BANDUNG. Empat siswa sekolah menengah atas dari Depok mengelilingi Predator, sebutan pesawat tanpa awak buatan mereka sendiri. Bentuknya menyerupai pesawat tanpa awak MQ-9 Reaper, pesawat pemburu dan pembunuh yang digunakan angkatan bersenjata Amerika Serikat. Bedanya, teknologi dan kemampuan yang dimiliki Predator tak secanggih MQ-9. Apalagi Predator belum teruji berapa lama dan jelajahnya di udara. Empat siswa itu sedang berusaha memperbaiki pesawat yang mereka kerjakan hanya dalam waktu sepekan. Predator memiliki baling-baling di ekor pesawat. Baling-baling itu digerakkan motor, yang tenaganya berasal dari setruman baterai. Pesawat ini dilengkapi dengan kamera di bagian moncong dan alat
global positioning system (GPS) di bagian punggung.
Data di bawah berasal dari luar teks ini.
Definition phase_intro_text (p : Z) : option string :=
  if p =? PHASE_BASELINE then Some ("
[系统] 进入" ++ get_phase_name p ++ "阶段

在这个阶段，您需要：
1. 使用有效输入验证基本功能
2. 特别注意验证码等安全机制的正确处理
3. 记录正常响应和错误响应的特征

请确保基本功能正常工作，再考虑漏洞测试。
")
  else if p =? PHASE_PLANNING then Some ("
[系统] 进入" ++ get_phase_name p ++ "阶段

在这个阶段，您需要：
1. 分析每个输入点可能存在的漏洞
2. 评估安全机制的有效性
3. 按威胁程度排序可能的漏洞
4. 制定详细的测试计划

请系统思考每个可能的漏洞点，而不是随机测试。
")
  else if p =? PHASE_EXPLOIT then Some ("
[系统] 进入" ++ get_phase_name p ++ "阶段

在这个阶段，您需要：
1. 系统执行测试计划
2. 对每个输入点尝试适当的测试向量
3. 同时正确处理验证码等安全机制
4. 收集每个漏洞的证据

请记住，漏洞测试需要在保持系统稳定的前提下进行。
")
  else None.

(** [_check_phase_intro] *)
Definition _check_phase_intro (s : t) : option string * t :=
  if negb (dict_get s.(current_phase) true s.(phase_intro_sent)) then
    (phase_intro_text s.(current_phase),
     {| current_phase := s.(current_phase);
        phase_progress := s.(phase_progress);
        security_mechanisms := s.(security_mechanisms);
        input_points := s.(input_points);
        last_guidance_time := s.(last_guidance_time);
        guidance_interval := s.(guidance_interval);
        phase_intro_sent := dict_set s.(current_phase) true s.(phase_intro_sent);
        discoveries := s.(discoveries);
        command_counter := s.(command_counter) |})
  else (None, s).

(** [_should_send_guidance] *)
Definition _should_send_guidance (now : Z) (s : t) : bool * t :=
  if now - s.(last_guidance_time) <? s.(guidance_interval) then (false, s)
  else if negb (s.(command_counter) mod 10 =? 0) then (false, s)
  else
    (true,
     {| current_phase := s.(current_phase);
        phase_progress := s.(phase_progress);
        security_mechanisms := s.(security_mechanisms);
        input_points := s.(input_points);
        last_guidance_time := now;
        guidance_interval := s.(guidance_interval);
        phase_intro_sent := s.(phase_intro_sent);
        discoveries := s.(discoveries);
        command_counter := s.(command_counter) |}).

Definition guidance_by_phase (s : t) : list string :=
  let p := s.(current_phase) in
  if p =? PHASE_RECON then
    ["继续探索网站结构，确保不遗漏任何功能点";
     "特别注意隐藏的安全机制，如请求头中的令牌";
     "已发现" ++ PyStr.of_Z (Z.of_nat (List.length s.(security_mechanisms)))
       ++ "个安全机制和" ++ PyStr.of_Z (Z.of_nat (List.length s.(input_points)))
       ++ "个输入点";
     "记住SCAN方法：勘察环境、关联信息、分析路径、决定行动"]
  else if p =? PHASE_BASELINE then
    ["确保验证所有主要功能，而不仅仅是登录功能";
     "记录系统如何处理边界情况和无效输入";
     "注意验证码刷新机制和错误处理方式";
     "记住SCAN方法：勘察环境、关联信息、分析路径、决定行动"]
  else if p =? PHASE_PLANNING then
    ["考虑不同类型的漏洞测试向量";
     "注意安全机制之间的相互作用";
     "记住规划测试顺序，从低风险测试开始";
     "记住SCAN方法：勘察环境、关联信息、分析路径、决定行动"]
  else if p =? PHASE_EXPLOIT then
    ["保持对验证码等安全机制的正确处理";
     "系统化验证每个潜在漏洞";
     "记录每个测试的详细结果";
     "记住SCAN方法：勘察环境、关联信息、分析路径、决定行动"]
  else ["继续系统化测试"].

(** [_get_guidance_message] *)
Definition _get_guidance_message (s : t) : string :=
  let l := guidance_by_phase s in
  let index := if s.(phase_progress) <? 30 then 0%nat
               else if s.(phase_progress) <? 70 then 1%nat else 2%nat in
  let index' := if Nat.leb (List.length l) index then (List.length l - 1)%nat
                else index in
  "[系统提示] " ++ List.nth index' l EmptyString.

(** [_check_event_guidance] *)
Definition _check_event_guidance (cmd_type cmd_content : string) (s : t)
    : option string :=
  if ((s.(current_phase) >=? PHASE_BASELINE) && is_verb "TYPE" cmd_type
      && PyStr.contains_any ["验证码"; "captcha"] (PyStr.lower cmd_content))%bool
  then Some "[系统反馈] 正确处理验证码，这是漏洞测试中的重要一步"
  else if ((s.(current_phase) >=? PHASE_BASELINE) && is_verb "THINK" cmd_type
           && PyStr.contains "验证码错误" cmd_content)%bool
  then Some "[系统反馈] 验证码处理失败，尝试刷新获取新验证码"
  else if ((s.(current_phase) =? PHASE_EXPLOIT) && is_verb "TYPE" cmd_type
           && PyStr.contains_any ["'"; PyStr.dquote; "--"; "UNION"; "SELECT"] cmd_content)%bool
  then Some "[系统反馈] 正在测试SQL注入，请确保同时正确处理其他安全机制"
  else if ((s.(current_phase) =? PHASE_EXPLOIT) && is_verb "TYPE" cmd_type
           && PyStr.contains_any ["<script>"; "alert"; "onerror"] cmd_content)%bool
  then Some "[系统反馈] 正在测试XSS漏洞，记得测试不同的XSS向量"
  else if (is_verb "THINK" cmd_type && (PyStr.len cmd_content >? 50)
           && PyStr.contains "验证码" cmd_content
           && negb (PyStr.contains "正确" cmd_content))%bool
  then Some "[系统反馈] 考虑在测试漏洞前先处理好验证码等安全机制"
  else None.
"Bisa juga kalau bawa bom, tapi yang memiliki berat beberapa gram saja," kata Rendy Devara sembari tersenyum ketika ditemui pada Indonesian Aerial Robot Contest 2012 di Lanud Sulaiman, Kabupaten Bandung, Jumat (2/11). Rendy adalah satu di antara empat pembuat pesawat itu. Selain berfungsi untuk kelengkapan kontes tersebut, kamera bisa dimanfaatkan untuk memantau kondisi di darat dari udara, misalnya memantau kemacetan jalan atau daerah yang terkena bencana. Bahkan bisa memantau pergerakan musuh. Kamera ini nantinya disambungkan dengan layar di darat. GPS sendiri berfungsi untuk mengetahui titik letak pesawat. "Kita bisa tahu letak gambar yang terekam kamera. Jadi, pesawat bergerak ke mana pun, tetap terpantau letaknya," kata siswa SMA Negeri Depok ini. Untuk merakit Predator, termasuk dengan penggerak pesawat yang melalui remote control, mereka hanya membutuhkan dana sekitar Rp 5 juta. Kayu balsa dan tripleks adalah bahan yang dipilih untuk Predator agar lebih mudah diterbangkan dan dikendalikan. Rendy Devara, Muhammad Hafizh, Muhammad Irfan, dan Miftahul Khoiri sama- sama menyukai teknologi. Selain belajar dari internet, keempat siswa ini juga menjadi anggota ekstrakurikuler Smada Robotic Club di Depok. Rendy dan tiga temannya itu merupakan satu di antara 26 tim yang mengikuti lomba yang diadakan mahasiswa Institut Teknologi Bandung (ITB) pada 2 sampai 4 November. Mereka akan berlomba dalam dua tahap, yaitu dropping dan ketahanan. Panitia Indonesian Aerial Robot Contest 2012, Ryan Fadhilah, mengatakan, sebenarnya ada 30 tim peserta. Namun, empat tim di antaranya didiskualifikasi karena tidak memenuhi persyaratan awal lomba.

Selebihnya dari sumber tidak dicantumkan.